Ab dem 17. Juli
Anlässlich des 10. Jahrestags der Aufnahme des architektonischen Werks von Le Corbusier, einem „außergewöhnlichen Beitrag zur Moderne“, in die UNESCO-Welterbeliste findet in einer Vitrine des Clarté-Gebäudes eine temporäre Ausstellung statt. Konzipiert als Streifzug durch fast ein Jahrhundert Geschichte, zeichnet sie die wichtigsten Etappen nach, die dieses symbolträchtige Gebäude geprägt haben, von seinem Bau im Jahr 1930 bis hin zu den jüngsten Restaurierungsarbeiten. Eine Zeitleiste beleuchtet die entscheidenden Phasen seiner Erhaltung, die Abbruchgefahren, denen es entgangen ist, sowie die Schutzbemühungen, die zu seiner internationalen Anerkennung geführt haben. Eine provisorische Gedenktafel wird zudem im Rahmen einer feierlichen Zeremonie in Anwesenheit der Behörden am 17. Juli, dem Tag der Ausstellungseröffnung, enthüllt.

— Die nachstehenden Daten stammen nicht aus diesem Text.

(* ===== verification/Network.v ===== *)
(** * Managing and controlled nodes together

    What the managing node sends ([node/mn/payload.rs]), put on the wire,
    parsed and handled by a controlled node ([node/cn/events.rs]). *)
From S2P Require Import Prelude Utf8 Types Frames Dll ErrorEntry ObjectDict StatusFrames Nmt SdoCodec SdoServer.
From S2P Require Import SdoEmbedded SdoClient Node MnState MnScheduler MnPayload MnNode CnPayload CnNode.

(** What a receiver makes of an ASnd frame: padded to the minimum size, it
    loses the zeros at the end of its payload. *)
Definition received_payload (payload : bytes) : bytes :=
  if (length payload <=? 42)%nat then strip_zeros payload else payload.
Definition received (f : ASndFrame) : ASndFrame :=
  mkASndFrame (asnd_eth_header f) MT_ASnd (asnd_destination f) (asnd_source f) (asnd_service_id f)
    (received_payload (asnd_payload f)).

Lemma asnd_on_the_wire is_cn f :
  eth_ok (asnd_eth_header f) -> asnd_message_type f = MT_ASnd -> (length (asnd_payload f) <= 1500)%nat ->
  exists b, serialize_frame_action is_cn (PF_ASnd f) = Ok (SendFrame b) /\
    deserialize_frame b = Ok (PF_ASnd (received f)).
Proof.
  intros He Ht Hl. exists (full_wire (PF_ASnd f)). rewrite serialize_frame_action_eq by done.
  cbn [may_send negb PowerlinkFrame_wire]. rewrite nat_ltb_false.
  2:{ change (wire f) with (ASndFrame_wire f). rewrite length_ASndFrame_wire. lia. }
  split; [done|]. unfold full_wire. cbn [ethernet_header PowerlinkFrame_wire].
  change (wire f) with (ASndFrame_wire f).
  rewrite deserialize_frame_eth; [|done|rewrite length_ASndFrame_wire; lia].
  assert (byte_at (ASndFrame_wire f) 0 = MessageType_as_u8 MT_ASnd) as ->.
  { unfold ASndFrame_wire. by rewrite Ht. }
  change (MessageType_try_from (Z.land (MessageType_as_u8 MT_ASnd) 0x7F)) with (Ok (E:=PowerlinkError) MT_ASnd).
  unfold dispatch. cbn [deserialize ASndFrame_codec]. by rewrite ASndFrame_deserialize_wire, Ht.
Qed.

(** A frame for another node. *)
Lemma asnd_not_mine {S} `{ST : ObjectDictionaryStorage S} f t (c : CnContext S) :
  asnd_destination f <> cn_id c -> cn_process_frame (PF_ASnd f) t c = Some (c, NoAction).
Proof. intros Hd. cbn [cn_process_frame]. apply Z.eqb_neq in Hd. by rewrite Hd. Qed.

Section Commands.
Context {S Q S' : Type} `{ST : ObjectDictionaryStorage S'}.
Implicit Types (m : MnContext S Q) (c : CnContext S').

Lemma command_frame m command target data : mac_ok (mn_mac m) ->
  (target = C_ADR_BROADCAST_NODE_ID \/ exists mac, get_cn_mac_address m target = Some mac /\ mac_ok mac) ->
  exists mac, mac_ok mac /\ build_nmt_command_frame m command target data =
    PF_ASnd (ASndFrame_new (mn_mac m) mac target C_ADR_MN_DEF_NODE_ID Svc_NmtCommand
      (nmt_command_payload command data)).
Proof.
  intros Hm Ht. unfold build_nmt_command_frame. destruct (Z.eqb_spec target C_ADR_BROADCAST_NODE_ID).
  - exists C_DLL_MULTICAST_ASND. split; [|done]. split; [done|]. repeat constructor; done.
  - destruct Ht as [|(mac & Hmac & Hok)]; [done|]. exists mac. by rewrite Hmac.
Qed.

(** The frame on the wire, as it is received. *)
Lemma command_received m command target data : mac_ok (mn_mac m) ->
  (target = C_ADR_BROADCAST_NODE_ID \/ exists mac, get_cn_mac_address m target = Some mac /\ mac_ok mac) ->
  (length (nmt_command_payload command data) <= 1500)%nat ->
  exists b g, serialize_frame_action false (build_nmt_command_frame m command target data) = Ok (SendFrame b) /\
    deserialize_frame b = Ok (PF_ASnd g) /\ asnd_destination g = target /\
    asnd_service_id g = Svc_NmtCommand /\ asnd_payload g = received_payload (nmt_command_payload command data).
Proof.
  intros Hm Ht Hl. destruct (command_frame m command target data Hm Ht) as (mac & Hok & ->).
  match goal with |- context [PF_ASnd ?f] => destruct (asnd_on_the_wire false f) as (b & Hb & Hd) end;
    [by split_and!|done|done|].
  eexists b, _. split; [exact Hb|]. split; [exact Hd|]. by split_and!.
Qed.

Lemma state_command_payload command :
  received_payload (nmt_command_payload (MnReq_State command) Cmd_None) = [NmtStateCommand_as_u8 command].
Proof. by destruct command. Qed.

Lemma strip_zeros_short l n : (length (strip_zeros (l ++ replicate n 0%Z)) <= length l)%nat.
Proof. rewrite strip_zeros_app_replicate. apply length_strip_zeros. Qed.

Lemma host_payload h : (length h <= 32)%nat ->
  nmt_command_payload (MnReq_Managing NmtNetHostNameSet) (Cmd_HostName h) =
    (NmtManagingCommand_as_u8 NmtNetHostNameSet :: 0 :: h) ++ replicate (32 - length h) 0.
Proof.
  intros Hh. unfold nmt_command_payload. rewrite Nat.min_l, (take_ge h) by lia. unfold resize.
  rewrite take_ge by (simpl; lia). cbn [MnNmtCommandRequest_as_u8 app]. do 3 f_equal.
Qed.

(** The event a command for this node stands for. *)
Lemma state_command_event g command c : asnd_destination g = cn_id c ->
  asnd_service_id g = Svc_NmtCommand -> asnd_payload g = [NmtStateCommand_as_u8 command] ->
  frame_event (PF_ASnd g) c = (c, Some (event_of_command command)).
Proof.
  intros Hd Hs Hp. cbn [frame_event]. rewrite Hd, Z.eqb_refl, Hs, Hp. cbn [andb].
  rewrite bool_decide_eq_true_2 by done. by rewrite NmtStateCommand_round.
Qed.

Lemma host_command_event g payload c : asnd_destination g = cn_id c ->
  asnd_service_id g = Svc_NmtCommand ->
  asnd_payload g = NmtManagingCommand_as_u8 NmtNetHostNameSet :: payload ->
  frame_event (PF_ASnd g) c = (set_host_name_command (asnd_payload g) c, None).
Proof.
  intros Hd Hs Hp. cbn [frame_event]. rewrite Hd, Z.eqb_refl, Hs, Hp. cbn [andb].
  by rewrite bool_decide_eq_true_2 by done.
Qed.
End Commands.

Lemma position_absent {A} (p : A -> bool) l : Forall (fun x => p x = false) l -> position p l = None.
Proof. induction 1 as [|x l Hx Hl IH]; [done|]. simpl. by rewrite Hx, IH. Qed.

(** The ASnd frame that the receivers of a command see. *)
Definition sends {S Q} (m : MnContext S Q) (target : NodeId) (command : MnNmtCommandRequest)
    (data : NmtCommandData) (g : ASndFrame) : Prop :=
  exists b, serialize_frame_action false (build_nmt_command_frame m command target data) = Ok (SendFrame b) /\
    deserialize_frame b = Ok (PF_ASnd g).

(** ** Properties *)

(** C25: What an NMT command of the managing node does.  Put on the wire and parsed again, a
    state command is taken as its event by the controlled node whose number it carries, and by
    every other node it is dropped: so a broadcast command, such as the NMTStartNode with which
    the managing node starts the network, reaches no node at all.  A host name of fewer than
    32 octets is lost, since the receiver cuts the zeros that complete it and then finds the
    command too short; one of 32 octets, UTF-8 and none of them zero, is stored. *)
Theorem nmt_command_delivery {S Q S'} `{ST : ObjectDictionaryStorage S'} (m : MnContext S Q) target :
  mac_ok (mn_mac m) ->
  (target = C_ADR_BROADCAST_NODE_ID \/ exists mac, get_cn_mac_address m target = Some mac /\ mac_ok mac) ->
  (forall command, exists g, sends m target (MnReq_State command) Cmd_None g /\
     (forall c : CnContext S', cn_id c = target ->
        frame_event (PF_ASnd g) c = (c, Some (event_of_command command))) /\
     (forall (c : CnContext S') t, cn_id c <> target ->
        cn_process_frame (PF_ASnd g) t c = Some (c, NoAction))) /\
  (forall h, (length h <= 32)%nat -> exists g,
     sends m target (MnReq_Managing NmtNetHostNameSet) (Cmd_HostName h) g /\
     forall c : CnContext S', cn_id c = target ->
       ((length h < 32)%nat -> frame_event (PF_ASnd g) c = (c, None)) /\
       (length h = 32%nat -> 0 ∉ h -> utf8_valid h = true ->
        frame_event (PF_ASnd g) c =
          (queue_nmt_service_request Srv_IdentRequest (cn_id c)
             (cn_with_od (fst (write_internal (cn_od c) IDX_HOST_NAME 0 (OV_VisibleString h) false)) c),
           None))).
Proof.
  intros Hm Ht. split.
  - intros command.
    destruct (command_received m (MnReq_State command) target Cmd_None Hm Ht) as (b & g & Hb & Hg & Hd & Hs & Hp);
      [simpl; lia|].
    rewrite state_command_payload in Hp. exists g. split; [by exists b|]. split.
    + intros c Hc. apply state_command_event; congruence.
    + intros c t Hc. apply asnd_not_mine. congruence.
  - intros h Hh.
    destruct (command_received m (MnReq_Managing NmtNetHostNameSet) target (Cmd_HostName h) Hm Ht)
      as (b & g & Hb & Hg & Hd & Hs & Hp).
    { rewrite host_payload by done. rewrite length_app, length_replicate. simpl. lia. }
    rewrite host_payload in Hp by done. unfold received_payload in Hp.
    rewrite (proj2 (Nat.leb_le _ _)) in Hp by (rewrite length_app, length_replicate; simpl; lia).
    exists g. split; [by exists b|]. intros c Hc.
    assert (Hcons : exists p, asnd_payload g = NmtManagingCommand_as_u8 NmtNetHostNameSet :: p).
    { rewrite Hp, strip_zeros_app_replicate, strip_zeros_cons. by destruct (strip_zeros (0 :: h)); eexists. }
    destruct Hcons as [p Hcons]. rewrite (host_command_event g p c) by congruence.
    unfold set_host_name_command. split.
    + intros Hl. rewrite (proj2 (Nat.leb_gt _ _)); [done|]. rewrite Hp, strip_zeros_app_replicate.
      eapply Nat.le_lt_trans; [apply length_strip_zeros|simpl; lia].
    + intros Hl H0 Hu. rewrite Hl in Hp. cbn [Nat.sub replicate] in Hp. rewrite app_nil_r in Hp.
      rewrite strip_zeros_id in Hp.
      2:{ rewrite (last_cons_cons _ 0), last_cons. destruct (last h) as [x|] eqn:Ex.
          - intros [= ->]. apply H0. by apply last_Some_elem_of.
          - apply last_None in Ex. by subst h. }
      rewrite Hp. rewrite (proj2 (Nat.leb_le 34 _)) by (simpl; lia).
      change (slice (_ :: 0 :: h) 2 34) with (take 32 h). rewrite (take_ge h) by lia.
      rewrite position_absent.
      2:{ apply Forall_forall. intros x Hx. apply Z.eqb_neq. intros ->. done. }
      cbn [unwrap_or]. rewrite take_ge by lia. unfold from_utf8. by rewrite Hu.
Qed.

(** A managing node that has seen node 42. *)
Definition demo_network : MnContext MemStorage (list AsyncRequest) :=
  upd_arp_cache {[ ip_from_node_id 42 := demo_mac ]}
    (demo_context (ObjectDictionary_new None) (demo_machine NmtOperational) [42] [CnPreOperational]).

Lemma nmt_command_delivery_witness :
  exists b g,
    serialize_frame_action false (build_nmt_command_frame demo_network (MnReq_State Cmd_StartNode) 42 Cmd_None)
      = Ok (SendFrame b) /\ deserialize_frame b = Ok (PF_ASnd g) /\
    (forall c : CnContext MemStorage, cn_id c = 42 ->
        frame_event (PF_ASnd g) c = (c, Some Ev_StartNode)) /\
    (forall (c : CnContext MemStorage) t, cn_id c <> 42 ->
        cn_process_frame (PF_ASnd g) t c = Some (c, NoAction)).
Proof.
  destruct (proj1 (nmt_command_delivery (S' := MemStorage) demo_network 42
    ltac:(split; [done|repeat constructor; done])
    ltac:(right; exists demo_mac; split; [reflexivity|split; [done|repeat constructor; done]]))
    Cmd_StartNode) as (g & (b & Hb & Hg) & H1 & H2).
  exists b, g. split; [exact Hb|]. split; [exact Hg|]. split; [exact H1|exact H2].
Defined.
(** [format!("{:04X}")] and the like, and [to_string] of an unsigned integer. *)
Definition digit_char (d : Z) : Z := if d <? 10 then 48 + d else 55 + d.
Fixpoint format_digits (fuel : nat) (radix n : Z) (acc : bytes) : bytes :=
  match fuel with
  | O => acc
  | S fuel =>
      let acc := digit_char (n mod radix) :: acc in
      if n / radix =? 0 then acc else format_digits fuel radix (n / radix) acc
  end.
Definition FORMAT_FUEL : nat := 64.
Definition format_radix (radix : Z) (width : nat) (n : Z) : bytes :=
  let digits := format_digits FORMAT_FUEL radix n [] in
  replicate (width - length digits) 48 ++ digits.
Definition to_string (n : Z) : bytes := format_radix 10 0 n.

(** ** [parser.rs] *)
Definition HEX_PREFIX : bytes := [48; 120].
Definition parse_hex_u32 (s : bytes) : option Z := parse_unsigned 32 16 (unwrap_or (strip_prefix HEX_PREFIX s) s).
Definition parse_hex_u16 (s : bytes) : option Z := parse_unsigned 16 16 (unwrap_or (strip_prefix HEX_PREFIX s) s).
Definition parse_hex_u8 (s : bytes) : option Z := parse_unsigned 8 16 (unwrap_or (strip_prefix HEX_PREFIX s) s).

(** [hex::decode] of the crate [hex], as documented: a pair of hexadecimal
    digits per octet. *)
Class HexDecode : Type := hex_decode : bytes -> option bytes.
Class HexDecodeLaws `{HexDecode} : Prop :=
  hex_decode_ok : forall s l, hex_decode s = Some l -> bytes_ok l /\ length s = (2 * length l)%nat.
Definition demo_description : XObjectDictionary := mkXObjectDictionary
  [mkXObject 0x1000 (str "NMT_DeviceType_U32") (str "7") (Some (str "0007")) None None (Some XConstant)
     (Some XPdoNo) None (Some XMandatory) false None (Some (str "0x000F0191")) [];
   mkXObject 0x1018 (str "NMT_IdentityObject_REC") (str "9") None None None (Some XReadOnly) None None None
     false None None
     [mkXSubObject 0 (str "NumberOfEntries") (str "7") (Some (str "0005")) None None None None None None false
        None (Some (str "2"));
      mkXSubObject 1 (str "VendorId_U32") (str "7") (Some (str "0007")) None None (Some XNoAccess) None None None
        false None (Some (str " 26 "));
      mkXSubObject 2 (str "ProductCode_U32") (str "7") (Some (str "0007")) None None None None None None false
        None (Some (str "0x00001234"))]].

Definition all_text (d : XObjectDictionary) : Prop :=
  Forall (fun o => data_ok (xo_data o) /\ Forall (fun s => data_ok (xs_data s)) (xo_sub_objects o)) (xod_objects d).

(** ** Properties *)

(** The communication profile that is built from a description is read back as [saved_dictionary]
    says, with the network management as it was and the modular ranges as [saved_modules] says. *)
Lemma comm_profile_loads header dictionary network modules params templates mode :
  Forall object_ok (xod_objects dictionary) ->
  match network with Some n => network_ok n | None => True end ->
  match modules with Some m => modules_ok m | None => True end ->
  exists layers nm, build_comm_profile header dictionary network modules = Ok (build_model_header header, layers, nm) /\
    resolve_object_dictionary params templates mode layers = Ok (saved_dictionary dictionary) /\
    option_map resolve_network_management nm = network /\
    transpose resolve_module_management_comm (mal_module_management layers) = Ok (option_map saved_modules modules).
Proof.
  intros Ho Hn Hm. destruct (dictionary_roundtrip params templates mode _ Ho) as (ms & Hms & Hres).
  unfold build_comm_profile. rewrite Hms. do 2 eexists. split; [done|].
  unfold resolve_object_dictionary. cbn [mal_object_list mol_object mal_module_management].
  rewrite Hres. split; [done|]. split.
  - destruct network as [n|]; [|done]. cbn. by rewrite network_roundtrip.
  - destruct modules as [m|]; [|done]. cbn. by rewrite modules_roundtrip.
Qed.

(** The dictionary made from a device description is a dictionary of the stack: every value
    fits the type it is tagged with, so the invariant that all the operations of the dictionary
    preserve holds when the node starts; and a variable of the description reads as the value
    its text stands for, the one that is also stored for it. *)
Theorem core_od_well_formed {S} `{HexDecodeLaws} dictionary (d : ObjectDictionary S) :
  all_text dictionary -> to_core_od dictionary = Ok d ->
  od_wf d /\
  (forall o, NoDup (map xo_index (xod_objects dictionary)) -> o ∈ xod_objects dictionary ->
     xo_object_type o = str "7" ->
     exists v, data_value (xo_data o) (xo_data_type o) = Ok (Some v) /\ read d (xo_index o) 0 = Some v /\
       (forall m, xdc_to_storage_map dictionary = Ok m -> m !! (xo_index o, 0) = Some v)).
Proof.
  intros Ht Hd. split.
  - eapply insert_objects_ok; [exact Ht| |exact Hd]. apply map_Forall_empty.
  - intros o Hnd Ho H7. destruct (insert_lookup _ o Hnd Ho _ _ Hd) as (e & He & Hl).
    unfold core_entry, map_object in He. rewrite bool_decide_eq_true_2 in He by done.
    destruct (data_value (xo_data o) (xo_data_type o)) as [[v|]|] eqn:Ev; [|done|done].
    cbn [ok_or] in He. injection He as <-. exists v. split; [done|]. split.
    + unfold read. by rewrite Hl.
    + intros m. by apply (store_lookup _ o v).
Qed.

Lemma core_od_well_formed_witness :
  exists d : ObjectDictionary MemStorage, to_core_od demo_description = Ok d /\
    od_wf d /\ read d 0x1000 0 = Some (OV_Unsigned32 0x000F0191) /\ read d 0x1018 1 = Some (OV_Unsigned32 26).
Proof.
  destruct (to_core_od (S := MemStorage) demo_description) as [d|] eqn:Ed; [|vm_compute in Ed; discriminate].
  exists d. split; [reflexivity|]. split.
  - apply (core_od_well_formed demo_description d); [|exact Ed].
    repeat constructor; vm_compute; first [reflexivity | discriminate | split; (reflexivity || discriminate)].
  - assert (match to_core_od (S := MemStorage) demo_description with
            | Ok d => (read d 0x1000 0, read d 0x1018 1) | Err _ => (None, None) end
            = (Some (OV_Unsigned32 0x000F0191), Some (OV_Unsigned32 26))) as H by (vm_compute; reflexivity).
    rewrite Ed in H. injection H as H1 H2. split; [exact H1|exact H2].
Defined.
(* ===== verification/XdcDevResolve.v ===== *)
(** * Device descriptions: the device profile, from the schema

    [resolver/identity.rs], [resolver/device_function.rs], [resolver/device_manager.rs] and the
    device part of [resolver/modular.rs].  A resolver of the code that returns a [Result] and has
    no error is a plain function here. *)
From S2P Require Import Prelude XdcText XdcTypes XdcResolve XdcDevice.

Definition label_of (l : MGlabels) : option bytes := extract_label (mg_items l).
Definition description_of (l : MGlabels) : option bytes := extract_description (mg_items l).
Definition parse_u32 (s : bytes) : option Z := parse_unsigned 32 10 s.
Definition parse_or_error (attribute : string) (s : bytes) : xres Z :=
  ok_or (parse_u32 s) (InvalidAttributeFormat attribute).

(** ** [resolver/identity.rs] *)
Definition extract_label_from_attributed_glabels (l : MAttributedGlabels) : option bytes :=
  extract_label (mag_items l).
Definition parse_product_id (value : bytes) : option Z :=
  if starts_with (str "0x") value then parse_hex_u32 value else parse_u32 value.
Definition resolve_identity (model : MDeviceIdentity) : xres XIdentity :=
  let? vendor_id :=
    transpose (fun v => ok_or (parse_hex_u32 (mro_value v)) XdcError_from_ParseIntError) (mident_vendor_id model) in
  Ok {| xid_vendor_name := mro_value (mident_vendor_name model);
        xid_vendor_id := unwrap_or vendor_id 0;
        xid_vendor_text := mident_vendor_text model ≫= extract_label_from_attributed_glabels;
        xid_device_family := mident_device_family model ≫= extract_label_from_attributed_glabels;
        xid_product_family := option_map mro_value (mident_product_family model);
        xid_product_name := mro_value (mident_product_name model);
        xid_product_id := unwrap_or (mident_product_id model ≫= fun p => parse_product_id (mro_value p)) 0;
        xid_product_text := mident_product_text model ≫= extract_label_from_attributed_glabels;
        xid_order_number := map mro_value (mident_order_number model);
        xid_versions := map (fun v => mkXVersion (mver_version_type v) (mver_value v)) (mident_version model);
        xid_build_date := mident_build_date model;
        xid_specification_revision := option_map mro_value (mident_specification_revision model);
        xid_instance_name := option_map min_value (mident_instance_name model) |}.

(** ** [resolver/device_function.rs] *)
Definition resolve_characteristic (c : MCharacteristic) : xres XCharacteristic :=
  let? name := ok_or (extract_label (mcn_items (mch_characteristic_name c)))
                 (MissingElement "characteristicName/label") in
  let? content :=
    collect (fun cc => ok_or (extract_label (mcc_items cc)) (MissingElement "characteristicContent/label"))
      (mch_characteristic_content c) in
  Ok (mkXCharacteristic name content).
Definition resolve_characteristics_list (cl : MCharacteristicsList) : xres XCharacteristicList :=
  let? characteristics := collect resolve_characteristic (mcl_characteristic cl) in
  Ok (mkXCharacteristicList (mcl_category cl ≫= fun c => label_of (mca_labels c)) characteristics).
Definition resolve_compliant_with (cw : MCompliantWith) : XStandardCompliance :=
  mkXStandardCompliance (mcw_name cw) (unwrap_or (mcw_range cw) (str "international"))
    (description_of (mcw_labels cw)).
Definition resolve_capabilities (model : MCapabilities) : xres XCapabilities :=
  let? characteristics := collect resolve_characteristics_list (mcap_characteristics_list model) in
  Ok (mkXCapabilities characteristics
        (match mcap_standard_compliance_list model with
         | None => [] | Some scl => map resolve_compliant_with (mscl_compliant_with scl) end)).
Definition resolve_picture (p : MPicture) : XPicture :=
  mkXPicture (mpi_uri p) (unwrap_or (mpi_picture_type p) (str "none")) (mpi_number p ≫= parse_u32)
    (label_of (mpi_labels p)) (description_of (mpi_labels p)).
Definition resolve_pictures_list (model : MPicturesList) : list XPicture := map resolve_picture (mpl_picture model).
Definition resolve_dictionary_list (model : MDictionaryList) : list XDictionary :=
  map (fun d => mkXDictionary (mdf_uri (mdc_file d)) (mdc_lang d) (mdc_dict_id d)) (mdl_dictionary model).
Definition resolve_connector (c : MConnector) : XConnector :=
  mkXConnector (mco_id c) (unwrap_or (mco_connector_type c) (str "POWERLINK")) (mco_interface_id_ref c)
    (label_of (mco_labels c)) (description_of (mco_labels c)).
Definition resolve_connector_list (model : MConnectorList) : list XConnector :=
  map resolve_connector (mcol_connector model).
Definition resolve_firmware (f : MFirmware) : xres XFirmware :=
  let? device_revision_number := parse_or_error "deviceRevisionNumber" (mfw_device_revision_number f) in
  Ok (mkXFirmware (mfw_uri f) device_revision_number (mfw_build_date f) (label_of (mfw_labels f))
        (description_of (mfw_labels f))).
Definition resolve_firmware_list (model : MFirmwareList) : xres (list XFirmware) :=
  collect resolve_firmware (mfl_firmware model).
Definition resolve_classification_list (model : MClassificationList) : list XClassification :=
  map (fun c => mkXClassification (mcs_value c)) (mcsl_classification model).

(** [.map(resolve).unwrap_or_default()] of an optional list. *)
Definition list_or_default {A B} (resolve : A -> list B) (o : option A) : list B :=
  match o with None => [] | Some x => resolve x end.
Definition list_or_default_r {A B} (resolve : A -> xres (list B)) (o : option A) : xres (list B) :=
  match o with None => Ok [] | Some x => resolve x end.

Definition resolve_function (model : MDeviceFunction) : xres XDeviceFunction :=
  let? capabilities := transpose resolve_capabilities (mdfn_capabilities model) in
  let? firmware_list := list_or_default_r resolve_firmware_list (mdfn_firmware_list model) in
  Ok (mkXDeviceFunction capabilities
        (list_or_default resolve_pictures_list (mdfn_pictures_list model))
        (list_or_default resolve_dictionary_list (mdfn_dictionary_list model))
        (list_or_default resolve_connector_list (mdfn_connector_list model))
        firmware_list
        (list_or_default resolve_classification_list (mdfn_classification_list model))).
Definition resolve_device_function (model_vec : list MDeviceFunction) : xres (list XDeviceFunction) :=
  collect resolve_function model_vec.

(** ** [resolver/modular.rs], device profile *)
Definition resolve_file_list (model : MFileList) : list bytes := map mfi_uri (mfil_file model).
Definition resolve_connected_module (model : MConnectedModule) : xres XConnectedModule :=
  let? position := parse_or_error "connectedModule @position" (mcm_position model) in
  let? address := transpose (parse_or_error "connectedModule @address") (mcm_address model) in
  Ok (mkXConnectedModule (mcm_child_id_ref model) position address).
Definition resolve_connected_module_list (model : MConnectedModuleList) : xres (list XConnectedModule) :=
  collect resolve_connected_module (mcml_connected_module model).
Definition resolve_interface_device (model : MInterfaceDevice) : xres XInterfaceDevice :=
  let? connected_modules := list_or_default_r resolve_connected_module_list (mid_connected_module_list model) in
  let? max_modules := parse_or_error "interface @maxModules" (mid_max_modules model) in
  let module_addressing :=
    match mid_module_addressing model with
    | MHead_Manual => str "manual" | MHead_Position => str "position" end in
  Ok (mkXInterfaceDevice (mid_unique_id model) (mid_interface_type model) max_modules module_addressing
        (resolve_file_list (mid_file_list model)) connected_modules).
Definition resolve_module_interface (model : MModuleInterface) : XModuleInterface :=
  let module_addressing :=
    match mmi_module_addressing model with
    | MChild_Manual => str "manual" | MChild_Position => str "position" | MChild_Next => str "next" end in
  mkXModuleInterface (mmi_child_id model) (mmi_interface_type model) module_addressing.
Definition resolve_module_management_device (model : MModuleManagementDevice) : xres XModuleManagementDevice :=
  let? interfaces := collect resolve_interface_device (mild_interface (mmd_interface_list model)) in
  Ok (mkXModuleManagementDevice interfaces (option_map resolve_module_interface (mmd_module_interface model))).

(** ** [resolver/device_manager.rs], with the [Display] instances of [model/device_manager.rs] *)
Definition LEDcolors_fmt (c : MLEDcolors) : bytes :=
  match c with Monocolor => str "monocolor" | Bicolor => str "bicolor" end.
Definition LEDtype_fmt (t : MLEDtype) : bytes :=
  match t with LED_Io => str "IO" | LED_Device => str "device" | LED_Communication => str "communication" end.
Definition LEDstateEnum_fmt (s : MLEDstateEnum) : bytes :=
  match s with LED_On => str "on" | LED_Off => str "off" | LED_Flashing => str "flashing" end.
Definition LEDcolor_fmt (c : MLEDcolor) : bytes :=
  match c with LED_Green => str "green" | LED_Amber => str "amber" | LED_Red => str "red" end.

Definition resolve_led_state (model : MLEDstate) : XLEDstate :=
  mkXLEDstate (mls_unique_id model) (LEDstateEnum_fmt (mls_state model)) (LEDcolor_fmt (mls_led_color model))
    (label_of (mls_labels model)) (description_of (mls_labels model)).
Definition resolve_led (model : MLED) : XLED :=
  mkXLED (label_of (mled_labels model)) (description_of (mled_labels model))
    (LEDcolors_fmt (mled_led_colors model)) (option_map LEDtype_fmt (mled_led_type model))
    (map resolve_led_state (mled_led_state model)).
Definition resolve_combined_state (model : MCombinedState) : XCombinedState :=
  mkXCombinedState (label_of (mcst_labels model)) (description_of (mcst_labels model))
    (map mlsr_state_id_ref (mcst_led_state_ref model)).
Definition resolve_indicator_list (model : MIndicatorList) : XIndicatorList :=
  mkXIndicatorList (list_or_default (fun l => map resolve_led (mll_led l)) (mind_led_list model))
    (list_or_default (fun l => map resolve_combined_state (mll_combined_state l)) (mind_led_list model)).
Definition resolve_device_manager (model : MDeviceManager) : xres XDeviceManager :=
  let? module_management := transpose resolve_module_management_device (mdm_module_management model) in
  Ok (mkXDeviceManager (option_map resolve_indicator_list (mdm_indicator_list model)) module_management).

Diese Initiative ist Teil einer Zusammenarbeit zwischen der Fondation Clarté, der Stadt und dem Kanton Genf. Über die Feier dieses Jubiläums hinaus möchte die Ausstellung die Öffentlichkeit für den Wert des Genfer Architekturerbes und die Notwendigkeit seiner Weitergabe an künftige Generationen sensibilisieren.